Merck’s KEYTRUDA® Significantly Improved Disease-Free Survival as Adjuvant Therapy Versus Observation in High-Risk Patients With Localized Muscle-Invasive and Locally Advanced Urothelial Carcinoma After Surgery

Merck (NYSE: MRK), known as MSD outside of the United States and Canada, today announced results from the Phase 3 AMBASSADOR (A031501)/KEYNOTE-123 trial evaluating KEYTRUDA, Merck’s anti-PD-1 therapy, for the adjuvant treatment of high-risk patients with localized muscle-invasive urothelial carcinoma (MIUC) and locally advanced resectable urothelial carcinoma. These late-breaking data are being presented for the first time today during an oral abstract session at the 2024 American Society of Clinical Oncology (ASCO) Genitourinary (GU) Cancers Symposium (abstract #LBA531).
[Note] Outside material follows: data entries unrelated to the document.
(* ===== verification/Smp.v ===== *)
(** * Starting the other cores: [port_start_cores], [kernel/lib/cpudata.c]

    The boot processor tells each core where to start, then waits for all of them; the
    cores run concurrently.  A state of the machine is where the boot processor is in
    [port_start_cores], what each core has done, and the table of per-CPU data; a
    schedule says who takes the next step. *)

From S2P Require Import Prelude.

Definition MAX_CORES : nat := 16.

(** ** The table of per-CPU data *)
(** Whose data: the boot processor's, or entry [i] of [ap_data]. *)
Inductive cpu_ref := BspData | ApData (i : nat).
#[global] Instance cpu_ref_eq_dec : EqDecision cpu_ref.
Proof. solve_decision. Defined.
(** [cap] and [g_cpudatalist], whose entries are uninitialised until they are set. *)
Record cpulist := CpuList { cap : nat; g_cpudatalist : list (option cpu_ref); list_lock : bool; l_irqs : bool }.

Definition grow_list (idx : nat) (c : cpulist) : cpulist :=
  if decide (cap c < idx + 1)%nat then
    CpuList (idx + 1) (take (cap c) (g_cpudatalist c) ++ replicate (idx + 1 - cap c) None) (list_lock c) (l_irqs c)
  else c.
Definition cpudata_set (idx : nat) (data : cpu_ref) : M cpulist unit :=
  c ← get;
  let old := l_irqs c in
  if list_lock c then fail (Deadlock "list_lock") else
  put (CpuList (cap c) (g_cpudatalist c) true false);;
  modify (grow_list idx);;
  modify (λ c, CpuList (cap c) (<[idx := Some data]> (g_cpudatalist c)) (list_lock c) (l_irqs c));;
  modify (λ c, CpuList (cap c) (g_cpudatalist c) false old).

Definition cpulist_ok (c : cpulist) : Prop := length (g_cpudatalist c) = cap c ∧ list_lock c = false.
Lemma cpudata_set_spec idx data c : cpulist_ok c →
  wp (cpudata_set idx data) (λ _ c', cpulist_ok c' ∧ g_cpudatalist c' !! idx = Some (Some data) ∧
    (∀ j, j ≠ idx → (j < cap c)%nat → g_cpudatalist c' !! j = g_cpudatalist c !! j) ∧
    (cap c ≤ cap c')%nat ∧ l_irqs c' = l_irqs c) c.
Proof.
  intros [Hl Hk]. unfold cpudata_set. apply wp_bind, wp_get. rewrite Hk.
  apply wp_bind, wp_put, wp_bind, wp_modify, wp_bind, wp_modify, wp_modify. unfold grow_list, cpulist_ok. simpl.
  case_decide as Hd; simpl.
  - assert (length (take (cap c) (g_cpudatalist c) ++ replicate (idx + 1 - cap c) None) = idx + 1)%nat as Hlen.
    { rewrite length_app length_take length_replicate. lia. }
    split_and!; [by rewrite length_insert|done|apply list_lookup_insert_eq; lia| |lia|done].
    intros j Hj Hc. rewrite list_lookup_insert_ne // lookup_app_l; [rewrite length_take; lia|]. by apply lookup_take_lt.
  - split_and!; [by rewrite length_insert|done|apply list_lookup_insert_eq; lia| |lia|done].
    intros j Hj _. by rewrite list_lookup_insert_ne.
Qed.

(** ** The cores *)
(** A core waits in the boot loader, runs [port_smp_entry], or has stored [ready]. *)
Inductive ap_state := Parked | Released | Up.
#[global] Instance ap_state_eq_dec : EqDecision ap_state.
Proof. solve_decision. Defined.
Inductive bsp_pc := Starting (i : nat) | Waiting (i : nat) | Started.

Record smp := Smp { pc : bsp_pc; aps : list ap_state; table : cpulist }.
Inductive actor := Bsp | Ap (i : nat).

Section smp.
(** The local APIC ids of the cores, as the boot loader lists them. *)
Context (cpus : list nat).
Definition ncores : nat := min (length cpus) MAX_CORES.

(** The table after [cpudata_set]; the lock is free on the boot processor. *)
Definition set_table (idx : nat) (data : cpu_ref) (c : cpulist) : cpulist := state_of (cpudata_set idx data) c.
Definition start_core (i : nat) (s : smp) : smp :=
  match cpus !! i with
  | Some 0%nat => Smp (Starting (S i)) (aps s) (set_table 0 BspData (table s))
  | Some lapic_id => Smp (Starting (S i)) (<[i := Released]> (aps s)) (set_table lapic_id (ApData i) (table s))
  | None => s
  end.
Definition core_ready (i : nat) (s : smp) : bool :=
  bool_decide (cpus !! i = Some 0%nat ∨ aps s !! i = Some Up).
Definition bsp_step (s : smp) : smp :=
  match pc s with
  | Starting i => if decide (i < ncores)%nat then start_core i s else Smp (Waiting 0) (aps s) (table s)
  | Waiting i =>
      if decide (i < ncores)%nat then if core_ready i s then Smp (Waiting (S i)) (aps s) (table s) else s
      else Smp Started (aps s) (table s)
  | Started => s
  end.
(** [port_smp_entry] up to its store to [ready]. *)
Definition ap_step (i : nat) (s : smp) : smp :=
  match aps s !! i with
  | Some Released => Smp (pc s) (<[i := Up]> (aps s)) (table s)
  | _ => s
  end.
Definition smp_step (a : actor) (s : smp) : smp :=
  match a with Bsp => bsp_step s | Ap i => ap_step i s end.
Fixpoint smp_run (sched : nat → actor) (n : nat) (s : smp) : smp :=
  match n with O => s | S n => smp_step (sched n) (smp_run sched n s) end.
Definition smp_init : smp := Smp (Starting 0) (replicate (length cpus) Parked) (CpuList 0 [] false true).

(** ** What holds in every state *)
(** How many cores the boot processor has dealt with. *)
Definition begun (p : bsp_pc) : nat := match p with Starting i => i | _ => ncores end.
Definition owner (i : nat) : cpu_ref := if decide (cpus !! i = Some 0%nat) then BspData else ApData i.
Record smp_ok (s : smp) : Prop := {
  sm_aps : length (aps s) = length cpus;
  sm_begun : (begun (pc s) ≤ ncores)%nat;
  sm_wait : match pc s with Waiting i => (i ≤ ncores)%nat ∧ ∀ j, (j < i)%nat → core_ready j s = true
            | Started => ∀ j, (j < ncores)%nat → core_ready j s = true | Starting _ => True end;
  sm_started : ∀ i, (i < begun (pc s))%nat → cpus !! i ≠ Some 0%nat → aps s !! i ≠ Some Parked;
  sm_table : cpulist_ok (table s);
  sm_set : ∀ i id, (i < begun (pc s))%nat → cpus !! i = Some id → g_cpudatalist (table s) !! id = Some (Some (owner i));
}.

Context (Hnd : NoDup cpus).

Lemma smp_init_ok : smp_ok smp_init.
Proof.
  split; simpl; try done; [by rewrite length_replicate|lia|lia|lia].
Qed.
Lemma set_table_spec idx data c : cpulist_ok c → let c' := set_table idx data c in
  cpulist_ok c' ∧ g_cpudatalist c' !! idx = Some (Some data) ∧
  ∀ j x, j ≠ idx → g_cpudatalist c !! j = Some x → g_cpudatalist c' !! j = Some x.
Proof.
  intros Hok. pose proof (cpudata_set_spec idx data c Hok) as (_ & H1 & H2 & H3 & _)%wp_state_of. split_and!; [done|done|].
  intros j x Hj Hx. unfold set_table. rewrite H3 //. apply lookup_lt_Some in Hx. by rewrite (proj1 Hok) in Hx.
Qed.
Lemma ncores_lookup i : (i < ncores)%nat → ∃ id, cpus !! i = Some id.
Proof. intros Hi. unfold ncores in Hi. destruct (lookup_lt_is_Some_2 cpus i) as [id Hid]; [lia|eauto]. Qed.

(** The state after core [i] was started. *)
Lemma start_core_eq i id s : cpus !! i = Some id → start_core i s =
  Smp (Starting (S i)) (if decide (id = 0%nat) then aps s else <[i := Released]> (aps s)) (set_table id (owner i) (table s)).
Proof. intros Hid. unfold start_core, owner. rewrite Hid. by destruct id. Qed.
Lemma start_core_ok i s : (i < ncores)%nat → pc s = Starting i → smp_ok s → smp_ok (start_core i s).
Proof.
  intros Hi Hpc [Ha Hb Hw Hs Ht Hg]. destruct (ncores_lookup i Hi) as [id Hid]. rewrite (start_core_eq i id s Hid).
  rewrite Hpc in Hs, Hg. simpl in Hs, Hg. destruct (set_table_spec id (owner i) (table s) Ht) as (T1 & T2 & T3).
  split; simpl; try done.
  - case_decide; [done|by rewrite length_insert].
  - intros j Hj Hz. destruct (decide (j = i)) as [->|Hne].
    + rewrite decide_False; [congruence|]. rewrite list_lookup_insert_eq; [|done]. rewrite Ha. unfold ncores in Hi. lia.
    + case_decide; [|rewrite list_lookup_insert_ne //]; apply Hs; [lia|done|lia|done].
  - intros j id' Hj Hid'. destruct (decide (j = i)) as [->|Hne]; [by simplify_eq|].
    apply T3; [|apply Hg; [lia|done]]. intros ->. apply Hne. by eapply NoDup_lookup.
Qed.
Lemma ap_step_ok i s : smp_ok s → smp_ok (ap_step i s).
Proof.
  intros [Ha Hb Hw Hs Ht Hg]. unfold ap_step. destruct (aps s !! i) as [[]|] eqn:Ei; try (by split).
  assert (∀ j, core_ready j s = true → core_ready j (Smp (pc s) (<[i := Up]> (aps s)) (table s)) = true) as Hr.
  { intros j. unfold core_ready. rewrite !bool_decide_eq_true. simpl. intros [?|Hj]; [by left|right].
    rewrite list_lookup_insert_ne //. intros <-. congruence. }
  split; simpl; try done; [by rewrite length_insert| |].
  - destruct (pc s); [done|destruct Hw as [? Hw]; split; [done|]|]; auto.
  - intros j Hj Hz. destruct (decide (j = i)) as [->|Hne]; [|rewrite list_lookup_insert_ne //; by apply Hs].
    rewrite list_lookup_insert_eq //. by eapply lookup_lt_Some.
Qed.
Lemma bsp_step_ok s : smp_ok s → smp_ok (bsp_step s).
Proof.
  intros Ok. pose proof Ok as [Ha Hb Hw Hs Ht Hg]. unfold bsp_step. destruct (pc s) as [i|i|] eqn:Hpc; [..|done].
  - case_decide; [by apply start_core_ok|]. assert (i = ncores) as -> by (simpl in Hb; lia).
    simpl in Hs, Hg. split; simpl; try done. split; [lia|]. intros j Hj. lia.
  - destruct Hw as [Hi Hw]. case_decide as Hd.
    + destruct (core_ready i s) eqn:Er; [|done]. split; simpl; try done. split; [lia|]. intros j Hj.
      destruct (decide (j = i)) as [->|]; [exact Er|]. apply Hw. lia.
    + split; simpl; try done. intros j Hj. apply Hw. lia.
Qed.
Lemma smp_step_ok a s : smp_ok s → smp_ok (smp_step a s).
Proof. destruct a; [apply bsp_step_ok|apply ap_step_ok]. Qed.
Lemma smp_run_ok sched n : smp_ok (smp_run sched n smp_init).
Proof. induction n as [|n IH]; simpl; [apply smp_init_ok|by apply smp_step_ok]. Qed.

(** ** Every core comes up *)
Definition bsp_left (p : bsp_pc) : nat :=
  match p with Starting i => (ncores - i) + ncores + 2 | Waiting i => (ncores - i) + 1 | Started => 0 end.
Definition ap_left (a : ap_state) : nat := match a with Parked => 2 | Released => 1 | Up => 0 end.
(** What is left to do; a step either does some of it or changes nothing. *)
Definition smp_left (s : smp) : nat := 3 * bsp_left (pc s) + sum_list_with ap_left (aps s).

Lemma aps_left_insert l i a b : l !! i = Some b →
  (sum_list_with ap_left (<[i := a]> l) + ap_left b = sum_list_with ap_left l + ap_left a)%nat.
Proof.
  revert i. induction l as [|x l IH]; intros [|i] Hi; simplify_eq/=; [lia|]. specialize (IH i Hi). lia.
Qed.
Lemma start_core_left i s : (i < ncores)%nat → pc s = Starting i → smp_ok s → (smp_left (start_core i s) < smp_left s)%nat.
Proof.
  intros Hi Hpc [Ha _ _ _ _ _]. destruct (ncores_lookup i Hi) as [id Hid]. rewrite (start_core_eq i id s Hid).
  unfold smp_left. rewrite Hpc. simpl. case_decide; [lia|]. destruct (lookup_lt_is_Some_2 (aps s) i) as [b Hb].
  { rewrite Ha. unfold ncores in Hi. lia. }
  pose proof (aps_left_insert (aps s) i Released b Hb). simpl in *. lia.
Qed.
Lemma smp_step_left a s : smp_ok s → smp_step a s = s ∨ (smp_left (smp_step a s) < smp_left s)%nat.
Proof.
  intros Ok. destruct a as [|i]; simpl.
  - unfold bsp_step. destruct (pc s) as [i|i|] eqn:Hpc; [..|by left].
    + right. case_decide; [by apply start_core_left|]. unfold smp_left. rewrite Hpc. simpl. lia.
    + case_decide; [destruct (core_ready i s); [|by left]|]; right; unfold smp_left; rewrite Hpc; simpl; lia.
  - unfold ap_step. destruct (aps s !! i) as [[]|] eqn:Ei; [by left| |by left|by left]. right. unfold smp_left. simpl.
    pose proof (aps_left_insert (aps s) i Up _ Ei). simpl in *. lia.
Qed.
(** The boot processor and the cores it starts. *)
Definition takes_part (a : actor) : Prop := match a with Bsp => True | Ap i => (i < ncores)%nat end.
(** One of them can always do something until the boot processor is done. *)
Lemma smp_progress s : smp_ok s → pc s ≠ Started → ∃ a, takes_part a ∧ (smp_left (smp_step a s) < smp_left s)%nat.
Proof.
  intros Ok Hn. destruct (pc s) as [i|i|] eqn:Hpc; [..|done].
  - exists Bsp. split; [done|]. simpl. unfold bsp_step. rewrite Hpc. case_decide; [by apply start_core_left|].
    unfold smp_left. rewrite Hpc. simpl. lia.
  - destruct (decide (i < ncores)%nat) as [Hi|Hi].
    + destruct (core_ready i s) eqn:Er.
      * exists Bsp. split; [done|]. simpl. unfold bsp_step. rewrite Hpc decide_True // Er. unfold smp_left. rewrite Hpc. simpl. lia.
      * exists (Ap i). split; [done|]. simpl. unfold core_ready in Er. apply bool_decide_eq_false in Er.
        destruct (ncores_lookup i Hi) as [id Hid]. destruct (lookup_lt_is_Some_2 (aps s) i) as [b Hb].
        { rewrite (sm_aps _ Ok). unfold ncores in Hi. lia. }
        assert (aps s !! i ≠ Some Parked) as Hp.
        { apply (sm_started _ Ok); [by rewrite Hpc|]. intros Hz. apply Er. by left. }
        unfold ap_step. rewrite Hb. destruct b; [by destruct Hp| |by destruct Er; right].
        unfold smp_left. simpl. pose proof (aps_left_insert (aps s) i Up _ Hb). simpl in *. lia.
    + exists Bsp. split; [done|]. simpl. unfold bsp_step. rewrite Hpc decide_False //. unfold smp_left. rewrite Hpc. simpl. lia.
Qed.

(** Everybody takes a step again and again. *)
Definition fair (sched : nat → actor) : Prop :=
  ∀ a n, takes_part a → ∃ m, (n ≤ m)%nat ∧ sched m = a.

Lemma smp_run_left sched n m : (n ≤ m)%nat → smp_run sched m smp_init = smp_run sched n smp_init ∨
  (smp_left (smp_run sched m smp_init) < smp_left (smp_run sched n smp_init))%nat.
Proof.
  induction 1 as [|m Hm IH]; [by left|]. simpl.
  destruct (smp_step_left (sched m) _ (smp_run_ok sched m)) as [->|Hlt]; [done|right]. destruct IH as [<-|?]; lia.
Qed.
Lemma smp_reaches_started sched : fair sched → ∃ n, pc (smp_run sched n smp_init) = Started.
Proof.
  intros Hfair. enough (∀ k n, (smp_left (smp_run sched n smp_init) ≤ k)%nat → ∃ m, pc (smp_run sched m smp_init) = Started) as H.
  { exact (H _ 0%nat (le_n _)). }
  induction k as [|k IH]; intros n Hk.
  all: destruct (pc (smp_run sched n smp_init)) eqn:Hpc; [..|by exists n].
  all: destruct (smp_progress _ (smp_run_ok sched n)) as (a & Hp & Ha); [by rewrite Hpc|].
  all: try lia.
  all: destruct (Hfair a n Hp) as (m & Hm & Hs).
  all: apply (IH (S m)); simpl; rewrite Hs.
  all: destruct (smp_run_left sched n m Hm) as [->|Hlt]; [lia|].
  all: destruct (smp_step_left a _ (smp_run_ok sched m)) as [->|]; lia.
Qed.
End smp.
At the trial’s first pre-specified interim analysis, after a median follow-up of 22.3 months, KEYTRUDA demonstrated a statistically significant and clinically meaningful improvement in one of the study’s dual primary endpoints of disease-free survival (DFS), reducing the risk of disease recurrence or death by 31% (HR=0.69 [95% CI, 0.54-0.87]; p=0.001) versus observation in these patients after surgery. Median DFS was 29.0 months (95% CI, 21.8-not evaluable [NE]) for KEYTRUDA and 14.0 months (95% CI, 9.7-20.20) for observation, an improvement of 15 months. These DFS results were consistent regardless of patients’ PD-L1 expression status. The trial’s other dual primary endpoint of overall survival (OS) did not reach statistical significance at the time of this interim analysis and will continue to be followed as data mature (HR=0.98 [95% CI, 0.76-1.26]; p=0.88). After a median follow-up of 36.9 months, median OS was 50.9 months (95% CI, 43.8-NE) for KEYTRUDA versus 55.8 months (95% CI, 53.3-NE) for observation.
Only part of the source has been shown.